Well if they are coming for a refill of a medication I would be using the diagnosis for what he is trying to treat with that medication. I would like to know more about the v68.1 and what others are using it for or how it would be used as well


----------



## LTibbetts

Code the condition first, if it is documented, and the V code as secondary If you are having a problem getting a dx from your provider, maybe try to speak to him/her and discuss the problem it is creating for these accounts. In some cases they might be unaware and grateful for the tip (in a perfect world).


----------



## mitchellde

V68.x codes are first-listed only allowed.  If that is the reason for the encounter then it is appropriate to use.  What is the reason being stated as to why the claim did not pay?


----------



## nscoder

As I understand it, its being denied for the use of v68.1, which when we use, med refill is the only reason for the encounter. But this is only for medicare. So do we use the condition for the med refill w/out v68.1, or is it appropriate to keep using v68.1 w/ the condition?


----------



## LLovett

I don't think this is very appropriate for most Medicare patients.
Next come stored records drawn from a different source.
(* get_linux_version *)

(** When [get_linux_version] returns, the tuple has one to three
    components, each a non-negative integer. *)
Theorem get_linux_version_shape s v : get_linux_version s = Ok v ->
  (1 <= length v <= 3)%nat /\ Forall (fun x => 0 <= x) v.
Proof.
  unfold get_linux_version; intros H; apply map_result_ok in H as [Hl Hin].
  split.
  - rewrite Hl, length_firstn.
    pose proof (split_max_nonempty 46 3 (default [] (head (split_on 45 s)))) as Hne.
    destruct (split_max 46 3 (default [] (head (split_on 45 s)))) as [|p ps];
      [congruence|]; cbn [length]; lia.
  - apply List.Forall_forall; intros x Hx; destruct (Hin x Hx) as (? & _ & E).
    eapply to_digit_nonneg; eauto.
Qed.

(** Everything from the first '-' of the release string on is ignored. *)
Theorem get_linux_version_dash a b : ~ In 45 a ->
  get_linux_version (a ++ 45 :: b) = get_linux_version a.
Proof.
  intros H; unfold get_linux_version; rewrite !head_split_on, break_at_sep, break_at_none by auto.
  reflexivity.
Qed.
They aren't coming just to get the meds, they are coming for rechecks of their chronic conditions that require meds. 

The heading of V68 is Encounters for administrative purposes. Based on the examples and the heading this is more along the lines of a dx that would go for form completion charges. Like they are filling out a 3 page form to get a prior auth for a patient to get the name brand instead of generic rx.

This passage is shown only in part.